This dissertation is premised on the assertion that in order to understand the role of
Muslim women in a cosmopolitan society, you need to understand Islām and Islamic
education. It sets out to examine and explore as to whether there is commensurability or
not between Muslim women and the notion of cosmopolitanism, and what then the
implications would be for democratic citizenship education and Islamic education. One
of the main findings of the dissertation is that the intent to understand Muslim women’s
education and the rationales of their educational contexts and practices opens itself to a
plurality of interpretations that reflects the pluralism of understanding constitutive of the
practices of Islam both within and outside of cosmopolitanism. Another is that
inasmusch as Muslim women have been influenced by living and interacting in a
cosmopolitan society, cosmopolitanism has been shaped and shifted by Muslim women.

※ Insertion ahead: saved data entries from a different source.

(** * Event prioritisation and dispatch: a shallow embedding

    The development follows the Python services under [backend/services]:
    the lite scorer ([server_lite_scorer.py]), the candidate store
    ([candidate_store.py]), the scheduler ([scheduler.py]) and the session
    worker ([deep_worker_v2.py]).

    Conventions.
    - Python [float] values are rationals ([Q]): arithmetic is exact and
      there is no NaN or infinity; the mean of a session divides with
      [Py.truediv], which raises on a zero divisor as Python does.  For
      the lite scorer, whose input space is finite once the hash is
      reduced, module [Binary64] evaluates the same formula on IEEE
      binary64 numbers and compares the two, and module [BucketBinary64]
      does the same for the token bucket, where rounding changes an
      answer.
    - Python [str] values are [string] (bytes); [str.lower] is the ASCII
      case mapping.
    - The Redis server is reliable: a command never raises.  Keys are kept
      in one typed map per key prefix ([ev:], [cand:], [expire:], ...).
    - Wall-clock reads ([time.time], [datetime.utcnow]) take their value
      from an explicit argument or from a tick function of the world. *)

From Stdlib Require Import ZArith QArith Qround String Ascii List Bool Lia.
From Stdlib Require Import Sorted Permutation OrdersEx Lqa.
From Corelib Require Import Uint63Axioms PrimFloat SpecFloat FloatOps.
From stdpp Require Import base gmap strings list sorting pretty.

(** * Python built-ins used by the services *)

Module Py.

Definition Qltb (a b : Q) : bool := negb (Qle_bool b a).

(** [min(a, b)]: the first argument unless the second is smaller. *)
Definition min (a b : Q) : Q := if Qltb b a then b else a.

(** [max(a, b)]: the first argument unless the second is larger. *)
Definition max (a b : Q) : Q := if Qltb a b then b else a.

(** [int(x)] on a float: truncation toward zero. *)
Definition int (x : Q) : Z := Z.quot (Qnum x) (Z.pos (Qden x)).

(** [d.get(k, dflt)] *)
Definition get {V} (d : gmap string V) (k : string) (dflt : V) : V :=
  default dflt (d !! k).

(** [c.lower()] and [s.lower()] on ASCII text. *)
Definition lower_ascii (c : ascii) : ascii :=
  let n := nat_of_ascii c in
  if Nat.leb 65 n && Nat.leb n 90 then ascii_of_nat (n + 32) else c.

Fixpoint lower (s : string) : string :=
  match s with
  | EmptyString => EmptyString
  | String c t => String (lower_ascii c) (lower t)
  end.

(** [needle in hay] on strings. *)
Fixpoint contains (needle hay : string) : bool :=
  String.prefix needle hay ||
  match hay with
  | EmptyString => false
  | String _ t => contains needle t
  end.

(** [x in xs] on a list of strings. *)
Definition mem (x : string) (xs : list string) : bool :=
  existsb (String.eqb x) xs.

(** [l[:k]]: a negative bound counts from the end. *)
Definition slice_to {A} (k : Z) (l : list A) : list A :=
  if (0 <=? k)%Z then firstn (Z.to_nat k) l
  else firstn (length l - Z.to_nat (- k)) l.

(** A JSON scalar as [json.loads] returns it. *)
Inductive value :=
| VNone
| VInt (z : Z)
| VFloat (x : Q)
| VStr (s : string).

(** What a Python expression evaluates to: a value, or an exception with
    the text [str(e)] gives. *)
Inductive outcome (A : Type) :=
| Ok (a : A)
| Raise (e : string).
Arguments Ok {A} a.
Arguments Raise {A} e.
(** * kobo-dashboard: today's calendar events

    A shallow embedding of [calendar_processor.py] (the scheduled service,
    class [CalendarProcessor]) and of [parse_calendar.py] (the one-shot
    script), with the properties of their specification.

    Layout: the library layer the two programs stand on ([Datetime], [Pytz],
    [Json], [Icalendar]), the effect layer ([Runtime]: log, output file,
    clock, exceptions), the two programs, and then the theorems. *)

From Stdlib Require Import ZArith List String Ascii Bool Lia.
From Stdlib Require Import Sorting.Sorted Sorting.Permutation.
From Stdlib Require Import Structures.OrderedTypeEx Relations.
Import ListNotations.

Local Open Scope Z_scope.

(* ================================================================== *)
(** * Library layer *)

(** ** [datetime]: proleptic Gregorian dates and wall-clock values *)
Module Datetime.

(** Day number of a civil date, counted from 1970-01-01 (day 0). *)
Definition days_from_civil (y m d : Z) : Z :=
  let y' := if m <=? 2 then y - 1 else y in
  let era := y' / 400 in
  let yoe := y' - era * 400 in
  let mp := if m >? 2 then m - 3 else m + 9 in
  let doy := (153 * mp + 2) / 5 + d - 1 in
  let doe := yoe * 365 + yoe / 4 - yoe / 100 + doy in
  era * 146097 + doe - 719468.

(** The civil date (year, month, day) of a day number. *)
Definition civil_from_days (z : Z) : Z * Z * Z :=
  let z' := z + 719468 in
  let era := z' / 146097 in
  let doe := z' - era * 146097 in
  let yoe := (doe - doe / 1460 + doe / 36524 - doe / 146096) / 365 in
  let y := yoe + era * 400 in
  let doy := doe - (365 * yoe + yoe / 4 - yoe / 100) in
  let mp := (5 * doy + 2) / 153 in
  let d := doy - (153 * mp + 2) / 5 + 1 in
  let m := if mp <? 10 then mp + 3 else mp - 9 in
  (if m <=? 2 then y + 1 else y, m, d).

(** Day of the week of a day number: 0 is Sunday (1970-01-01 was a
    Thursday). *)
Definition weekday_from_days (z : Z) : Z := (z + 4) mod 7.

(** [datetime.date]: a calendar date with no time of day and no zone. *)
Record date : Set := Date { days : Z }.

Definition date_eqb (a b : date) : bool := days a =? days b.

(** [datetime.datetime], to the second (iCalendar carries no fraction of a
    second): [wall] is the number of seconds from 1970-01-01T00:00:00 read
    on the value's own wall clock; [tzinfo] is [None] for a naive value and
    [Some off] for an aware one, [off] being the UTC offset in seconds its
    tzinfo reports (pytz attaches a fixed-offset tzinfo to each value). *)
Record datetime : Set := DateTime { wall : Z; tzinfo : option Z }.

Definition mkdate (y m d : Z) : date := Date (days_from_civil y m d).

Definition mkwall (y m d hh mm ss : Z) : Z :=
  days_from_civil y m d * 86400 + hh * 3600 + mm * 60 + ss.

Definition naive (y m d hh mm ss : Z) : datetime :=
  DateTime (mkwall y m d hh mm ss) None.

Definition aware (y m d hh mm ss off : Z) : datetime :=
  DateTime (mkwall y m d hh mm ss) (Some off).

(** [dt.date()] *)
Definition date_of (dt : datetime) : date := Date (wall dt / 86400).

(** [datetime.combine(d, datetime.min.time())] *)
Definition combine_min (d : date) : datetime :=
  DateTime (days d * 86400) None.

(** [dt + timedelta(seconds=s)]: wall-clock arithmetic, tzinfo kept. *)
Definition add_seconds (dt : datetime) (s : Z) : datetime :=
  DateTime (wall dt + s) (tzinfo dt).

(** [dt.replace(tzinfo=timezone.utc)] *)
Definition replace_utc (dt : datetime) : datetime :=
  DateTime (wall dt) (Some 0).

(** The instant (seconds from the epoch, UTC) of an aware value. *)
Definition instant (w off : Z) : Z := w - off.

(** *** [isoformat] *)

Definition digit (n : Z) : ascii := ascii_of_nat (48 + Z.to_nat (n mod 10)).

Definition pad2 (n : Z) : string :=
  String (digit (n / 10)) (String (digit n) EmptyString).

Definition pad4 (n : Z) : string :=
  String (digit (n / 1000)) (String (digit (n / 100)) (pad2 n)).

Definition iso_date (z : Z) : string :=
  let '(y, m, d) := civil_from_days z in
  (pad4 y ++ "-" ++ pad2 m ++ "-" ++ pad2 d)%string.

Definition iso_time (sod : Z) : string :=
  (pad2 (sod / 3600) ++ ":" ++ pad2 (sod / 60 mod 60) ++ ":"
     ++ pad2 (sod mod 60))%string.

(** The numeric offset: [+HH:MM], and [:SS] only when the seconds are not
    zero; a zero offset prints as [+00:00], never as [Z]. *)
Definition iso_offset (off : Z) : string :=
  let sign := if off <? 0 then "-"%string else "+"%string in
  let a := Z.abs off in
  let ss := a mod 60 in
  (sign ++ pad2 (a / 3600) ++ ":" ++ pad2 (a / 60 mod 60)
     ++ (if (ss =? 0)%Z then EmptyString else ":" ++ pad2 ss))%string.

(** [d.isoformat()] of a date: the bare date. *)
Definition date_isoformat (d : date) : string := iso_date (days d).

(** [dt.isoformat()] of a datetime. *)
Definition isoformat (dt : datetime) : string :=
  (iso_date (wall dt / 86400) ++ "T" ++ iso_time (wall dt mod 86400)
     ++ match tzinfo dt with
        | Some off => iso_offset off
        | None => EmptyString
        end)%string.

End Datetime.

(** ** [pytz]: the target zone *)
Module Pytz.
Import Datetime.

(** A zone of the tz database, as the two questions the programs ask of
    it: the offset in force at an instant ([fromutc], behind
    [astimezone]), and the offset [localize] attaches to a wall-clock
    value (with [is_dst=False], the default). Offsets are in seconds. *)
Record timezone : Type := Timezone {
  utcoffset_at : Z -> Z;
  localize_offset : Z -> Z
}.

(** [tz.localize(dt)] for a naive [dt]. *)
Definition localize (tz : timezone) (dt : datetime) : datetime :=
  DateTime (wall dt) (Some (localize_offset tz (wall dt))).

(** [tz.fromutc]: the aware value, in [tz], of an instant. *)
Definition fromutc (tz : timezone) (utc : Z) : datetime :=
  let off := utcoffset_at tz utc in
  DateTime (utc + off) (Some off).

(** [dt.astimezone(tz)]. An aware value is taken at its own offset; a
    naive one is presumed to be wall-clock time of the host's local zone,
    [local] giving that zone's offset for a wall-clock value. *)
Definition astimezone (local : Z -> Z) (dt : datetime) (tz : timezone)
  : datetime :=
  let off := match tzinfo dt with
             | Some off => off
             | None => local (wall dt)
             end in
  fromutc tz (instant (wall dt) off).

(** [datetime.now(tz).date()] when the clock reads the instant [utc]. *)
Definition today_at (tz : timezone) (utc : Z) : date :=
  date_of (fromutc tz utc).

(** The last Sunday on or before a civil date, as a day number. *)
Definition last_sunday (y m d : Z) : Z :=
  let z := days_from_civil y m d in z - weekday_from_days z.

Definition year_of (z : Z) : Z := fst (fst (civil_from_days z)).

(** Summer time starts on the last Sunday of March and ends on the last
    Sunday of October, both at 01:00 UTC (the rule in force for
    Europe/London since 1996). *)
Definition bst_start (y : Z) : Z := last_sunday y 3 31 * 86400 + 3600.
Definition bst_end (y : Z) : Z := last_sunday y 10 31 * 86400 + 3600.

Definition london_utcoffset (utc : Z) : Z :=
  let y := year_of (utc / 86400) in
  if (bst_start y <=? utc) && (utc <? bst_end y) then 3600 else 0.

(** [localize] with [is_dst=False]: a wall-clock value that exists only in
    summer time gets +01:00; the skipped hour and the repeated hour both
    resolve to +00:00. *)
Definition london_localize_offset (w : Z) : Z :=
  let y := year_of (w / 86400) in
  if (bst_start y + 3600 <=? w) && (w <? bst_end y) then 3600 else 0.

Definition Europe_London : timezone :=
  Timezone london_utcoffset london_localize_offset.

End Pytz.

(** ** [str]: the text operations the configuration loader uses *)
Module Str.

Local Open Scope string_scope.

(** Characters are code points below 256. [isspace] is Python's
    [str.isspace] on that range. *)
Definition isspace (c : ascii) : bool :=
  let n := nat_of_ascii c in
  (((9 <=? n) && (n <=? 13)) || ((28 <=? n) && (n <=? 32))
   || (n =? 133) || (n =? 160))%nat.

Fixpoint lstrip (s : string) : string :=
  match s with
  | String c s' => if isspace c then lstrip s' else s
  | EmptyString => EmptyString
  end.

Fixpoint rstrip (s : string) : string :=
  match s with
  | String c s' =>
      match rstrip s' with
      | EmptyString => if isspace c then EmptyString
                       else String c EmptyString
      | r => String c r
      end
  | EmptyString => EmptyString
  end.

(** [s.strip()] *)
Definition strip (s : string) : string := rstrip (lstrip s).

(** [s.split(',')]: one more piece than there are commas, never empty. *)
Fixpoint split_comma (s : string) : list string :=
  match s with
  | EmptyString => [EmptyString]
  | String c s' =>
      if Ascii.eqb c ","%char then EmptyString :: split_comma s'
      else match split_comma s' with
           | p :: ps => String c p :: ps
           | [] => [String c EmptyString]
           end
  end.
(** ** What the operations return *)

(** X7: the values next to the error.  [CreateGroupChat],
    [GetGroupChat], [UploadImage] and [UploadMedia] return zero values
    whenever they return an error, also when the rejected envelope
    carried the member; when they return no error, the values are the
    members of the accepted document: its [chatid], its [chat_info], its
    [url], its [media_id] with what [strconv.ParseInt] makes of its
    [created_at]. *)
Theorem results_are_zero_on_error (r : WxWorkApp) (w : World) :
  (forall name ownerID userIDList options,
     let '(chat, err, _) := CreateGroupChat name ownerID userIDList options (r, w) in
     (err <> None -> chat = EmptyString)
     /\ (err = None -> exists r1 w1 f,
           checkToken (r, w) = (None, (r1, w1))
           /\ accepted (answer (client r1) w1) f /\ chat = chatid f))
  /\ (forall chatID,
        let '(group, err, _) := GetGroupChat chatID (r, w) in
        (err <> None -> group = zeroGroup)
        /\ (err = None -> exists r1 w1 f,
              checkToken (r, w) = (None, (r1, w1))
              /\ accepted (answer (client r1) w1) f /\ group = chat_info f))
  /\ (forall fileBody fileName,
        let '(imageURL, err, _) := UploadImage fileBody fileName (r, w) in
        (err <> None -> imageURL = EmptyString)
        /\ (err = None -> exists r1 w1 f,
              checkToken (r, w) = (None, (r1, w1))
              /\ accepted (answer (client r1) w1) f /\ imageURL = url f))
  /\ (forall fileBody fileName fileType,
        let '(mediaID, createdAt, err, _) := UploadMedia fileBody fileName fileType (r, w) in
        (err <> None -> mediaID = EmptyString /\ createdAt = 0)
        /\ (err = None -> exists r1 w1 f,
              checkToken (r, w) = (None, (r1, w1))
              /\ accepted (answer (client r1) w1) f
              /\ mediaID = media_id f /\ createdAt = fst (ParseInt (created_at f)))).
Proof.
  split; [|split; [|split]].
  - intros name ownerID userIDList options.
    unfold CreateGroupChat, bind, ret. rewrite fireRequest_eq by reflexivity.
    destruct (checkToken (r, w)) as [[e|] [r1 w1]]; [split; [reflexivity|discriminate]|].
    destruct (received "wxwork request error, " zeroValue (answer (client r1) w1))
      as [v [e|]] eqn:Hr; [split; [reflexivity|discriminate]|].
    apply received_ok_inv in Hr. destruct Hr as (resp & f & Ha & Hs & Hb & ->).
    cbn [fill CreateGroupResp_obj CreateGroupErrCode CreateGroupErrMessage ChatID].
    destruct (errcode f =? WxWorkAppStatusOK) eqn:He; cbn [negb].
    + split; [congruence|]. intros _. exists r1, w1, f. apply Z.eqb_eq in He.
      repeat split. exists resp. repeat split; assumption.
    + unfold resetIfExpired, modify, ret.
      destruct (errcode f =? WxWorkCodeAccessTokenExpired);
        (split; [reflexivity|discriminate]).
  - intros chatID.
    unfold GetGroupChat, bind, ret. rewrite fireRequest_eq by reflexivity.
    destruct (checkToken (r, w)) as [[e|] [r1 w1]]; [split; [reflexivity|discriminate]|].
    destruct (received "wxwork request error, " zeroValue (answer (client r1) w1))
      as [v [e|]] eqn:Hr; [split; [reflexivity|discriminate]|].
    apply received_ok_inv in Hr. destruct Hr as (resp & f & Ha & Hs & Hb & ->).
    cbn [fill GetGroupResp_obj GetGroupErrCode GetGroupErrMessage ChatInfo].
    destruct (errcode f =? WxWorkAppStatusOK) eqn:He; cbn [negb].
    + split; [congruence|]. intros _. exists r1, w1, f. apply Z.eqb_eq in He.
      repeat split. exists resp. repeat split; assumption.
    + unfold resetIfExpired, modify, ret.
      destruct (errcode f =? WxWorkCodeAccessTokenExpired);
        (split; [reflexivity|discriminate]).
  - intros fileBody fileName.
    unfold UploadImage, bind, ret. rewrite uploadFile_eq by reflexivity.
    destruct (checkToken (r, w)) as [[e|] [r1 w1]]; [split; [reflexivity|discriminate]|].
    destruct (received "wxwork app request error, " zeroValue (answer (client r1) w1))
      as [v [e|]] eqn:Hr; [split; [reflexivity|discriminate]|].
    apply received_ok_inv in Hr. destruct Hr as (resp & f & Ha & Hs & Hb & ->).
    cbn [fill UploadImageResp_obj UploadImageErrCode UploadImageErrMessage ImageURL].
    destruct (errcode f =? WxWorkAppStatusOK) eqn:He; cbn [negb].
    + split; [congruence|]. intros _. exists r1, w1, f. apply Z.eqb_eq in He.
      repeat split. exists resp. repeat split; assumption.
    + unfold resetIfExpired, modify, ret.
      destruct (errcode f =? WxWorkCodeAccessTokenExpired);
        (split; [reflexivity|discriminate]).
  - intros fileBody fileName fileType.
    unfold UploadMedia, bind, ret. rewrite uploadFile_eq by reflexivity.
    destruct (checkToken (r, w)) as [[e|] [r1 w1]];
      [split; [split; reflexivity|discriminate]|].
    destruct (received "wxwork app request error, " zeroValue (answer (client r1) w1))
      as [v [e|]] eqn:Hr; [split; [split; reflexivity|discriminate]|].
    apply received_ok_inv in Hr. destruct Hr as (resp & f & Ha & Hs & Hb & ->).
    cbn [fill UploadMediaResp_obj UploadMediaErrCode UploadMediaErrMessage MediaID
           CreatedAt].
    destruct (errcode f =? WxWorkAppStatusOK) eqn:He; cbn [negb].
    + destruct (ParseInt (created_at f)) as [createdAt perr] eqn:Hp.
      split; [congruence|]. intros _. exists r1, w1, f. apply Z.eqb_eq in He.
      split; [reflexivity|]. split; [|split; [reflexivity|now rewrite Hp]].
      exists resp. repeat split; assumption.
    + unfold resetIfExpired, modify, ret.
      destruct (errcode f =? WxWorkCodeAccessTokenExpired);
        (split; [split; reflexivity|discriminate]).
Qed.

(** X8: [sendMessage] returns the decoded envelope next to its error.
    Whenever the answer has status 200 and a body that decodes, the
    response struct it returns is the document's, with the lists of
    invalid users, parties and tags, whether the code is 0 (no error) or
    not (the error of the rejection). *)
Theorem sendMessage_returns_the_envelope (messageObj : option GoValue)
  (r r1 : WxWorkApp) (w w1 : World) (resp : Response) (f : Fields) :
  checkToken (r, w) = (None, (r1, w1)) ->
  answer (client r1) w1 = inl resp ->
  StatusCode resp = 200 ->
  RespBody resp = Document f ->
  fst (sendMessage messageObj (r, w))
  = ({| MessageErrCode := errcode f; MessageErrMessage := errmsg f;
        InvalidUser := invaliduser f; InvalidParty := invalidparty f;
        InvalidTag := invalidtag f |},
     if errcode f =? 0 then None
     else Some (apiError "message" (errcode f) (errmsg f))).
Proof.
  intros Hc Ha Hs Hb. unfold sendMessage, bind, ret.
  rewrite fireRequest_eq by reflexivity. rewrite Hc. unfold received.
  rewrite Ha, Hs, Hb. change (negb (200 =? StatusOK)) with false. cbv beta iota.
  cbn [fill MessageResp_obj MessageErrCode MessageErrMessage].
  unfold WxWorkAppStatusOK. destruct (errcode f =? 0); cbn [negb]; [reflexivity|].
  unfold resetIfExpired, modify, ret.
  destruct (errcode f =? WxWorkCodeAccessTokenExpired); reflexivity.
Qed.

Lemma sendMessage_returns_the_envelope_witness :
  let f := {| errcode := 81013; errmsg := "user not in scope"; access_token := EmptyString;
              expires_in := 0; invaliduser := "bob|carol"; invalidparty := EmptyString;
              invalidtag := EmptyString; chatid := EmptyString; chat_info := zeroGroup;
              type_ := EmptyString; media_id := EmptyString;
              created_at := EmptyString; url := EmptyString |} in
  let res := fst (sendMessage textMessage (cachedApp, worldAt 50 [after 1 (okResponse f)])) in
  InvalidUser (fst res) = "bob|carol"
  /\ snd res = Some "call wxwork app message api error, 81013 user not in scope".
Proof.
  intros f res. subst res.
  rewrite (sendMessage_returns_the_envelope textMessage cachedApp cachedApp
             (worldAt 50 [after 1 (okResponse f)]) (worldAt 50 [after 1 (okResponse f)])
             (okResponse f) f eq_refl eq_refl eq_refl eq_refl).
  split; reflexivity.
Defined.

(** ** The requests of a call *)

Lemma sent_after_perform (op : Operation) (r : WxWorkApp) (w : World) :
  sent (snd (snd (perform op (r, w))))
  = (sent w
     ++ if usable r (now w) then [requestOf op (accessToken r)]
        else if credentialsOK r then
               match tokenOutcome (answer (client r) w) with
               | inl t => [tokenRequest r; requestOf op (AccessToken t)]
               | inr _ => [tokenRequest r]
               end
             else [])%list.
Proof.
  rewrite perform_dispatch, judged_world, dispatch_eq.
  destruct (usable r (now w)) eqn:Hu.
  - rewrite checkToken_usable by assumption. reflexivity.
  - rewrite checkToken_stale, refreshAccessToken_eq by assumption.
    unfold wrapRefresh. destruct (credentialsOK r) eqn:Hc.
    + rewrite requestToken_eq by assumption.
      destruct (tokenOutcome (answer (client r) w)) as [t|e]; cbn [fst snd].
      * rewrite !sent_exchanged, <- app_assoc. reflexivity.
      * apply sent_exchanged.
    + destruct (requestToken_bad_credentials r w Hc) as [e ->]. cbn [fst snd].
      now rewrite app_nil_r.
Qed.


(** X10: a token response with code 0 and an empty [access_token] is a
    successful refresh.  The operation's request goes out with an empty
    token, the application is left without a token, and the token block
    of every later call runs the refresh again. *)
Theorem empty_grant_is_sent_and_refreshed_again (op : Operation) (r : WxWorkApp)
  (w : World) (t : WxWorkAppTokenResp) :
  usable r (now w) = false ->
  credentialsOK r = true ->
  tokenOutcome (answer (client r) w) = inl t ->
  AccessToken t = EmptyString ->
  checkToken (r, w)
  = (None, (stored r t (now (exchanged (client r) (tokenRequest r) w)),
            exchanged (client r) (tokenRequest r) w))
  /\ sent (snd (snd (perform op (r, w))))
     = (sent w ++ [tokenRequest r; requestOf op EmptyString])%list
  /\ URL (requestOf op EmptyString)
     = endpoint op ++ "?" ++ Encode (queryOf EmptyString (paramsOf op))
  /\ accessToken (fst (snd (perform op (r, w)))) = EmptyString
  /\ (forall w', refreshes (fst (snd (perform op (r, w))), w')).
Proof.
  intros Hu Hc Ht He.
  assert (Hck : checkToken (r, w)
                = (None, (stored r t (now (exchanged (client r) (tokenRequest r) w)),
                          exchanged (client r) (tokenRequest r) w))).
  { rewrite checkToken_stale, refreshAccessToken_eq, requestToken_eq by assumption.
    rewrite Ht. reflexivity. }
  assert (Htok : accessToken (fst (snd (perform op (r, w)))) = EmptyString).
  { rewrite perform_outcome, Hck.
    destruct (envelopeOf (statusPrefix op)
                (answer (client (stored r t (now (exchanged (client r) (tokenRequest r) w))))
                        (exchanged (client r) (tokenRequest r) w))) as [[code msg] [e|]];
      cbn [judged fst snd]; [exact He|].
    destruct (code =? WxWorkAppStatusOK); cbn [fst snd]; [exact He|].
    destruct (code =? WxWorkCodeAccessTokenExpired); [reflexivity|exact He]. }
  split; [exact Hck|]. split; [|split; [reflexivity|split; [exact Htok|]]].
  - rewrite sent_after_perform, Hu, Hc, Ht, He. reflexivity.
  - intros w'. destruct (fst (snd (perform op (r, w)))) as [a c s cl tok ex] eqn:E.
    apply refreshes_empty. exact Htok.
Qed.
(** * The pintk session wrapper ([src/pint/pintk/pulsar.py])

    A shallow embedding of the [Pulsar] class: the object that the pintk
    widgets share, holding the full and the selected TOA sets, the set of
    deleted TOA indices, the pre-fit / post-fit model pair with their
    residuals, and the flags that drive fitting, jump bookkeeping and
    pulse-number tracking.

    Conventions of the embedding.
    - A method is a computation in the monad [M Session]: it threads the
      session and either returns a value or raises.  A raise keeps the
      session as it was mutated so far, as a Python exception does.
    - An astropy table is a list of rows plus the names of its optional
      columns; every TOA row carries its stable [index].
    - MJDs, pulse numbers and phase offsets are exact rationals: the
      embedding idealises the floating-point arithmetic of the source.
    - The collaborators that are not part of [pulsar.py] (timing model
      payload, residual evaluator, fit strategy, synthetic TOAs) are the
      fields of the class [Externals]. *)

From Stdlib Require Import QArith Qminmax ZArith Permutation Lqa Lia.
From stdpp Require Import gmap strings list.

By examining the concepts of knowledge and education in Islām, and exploring the gaps
between interpretations of Islam and Qur’anic exegesis, I hope to demystify many of the (mis)perceptions associated with Muslim women, and ultimately with Islām. And finally,
by examining how Islamic education can inform a renewed cosmopolitanism, and by
looking at how democratic citizenship education can shape a renewed Islamic education,
the eventual purpose of this dissertation is to find a way towards peaceful co-existence.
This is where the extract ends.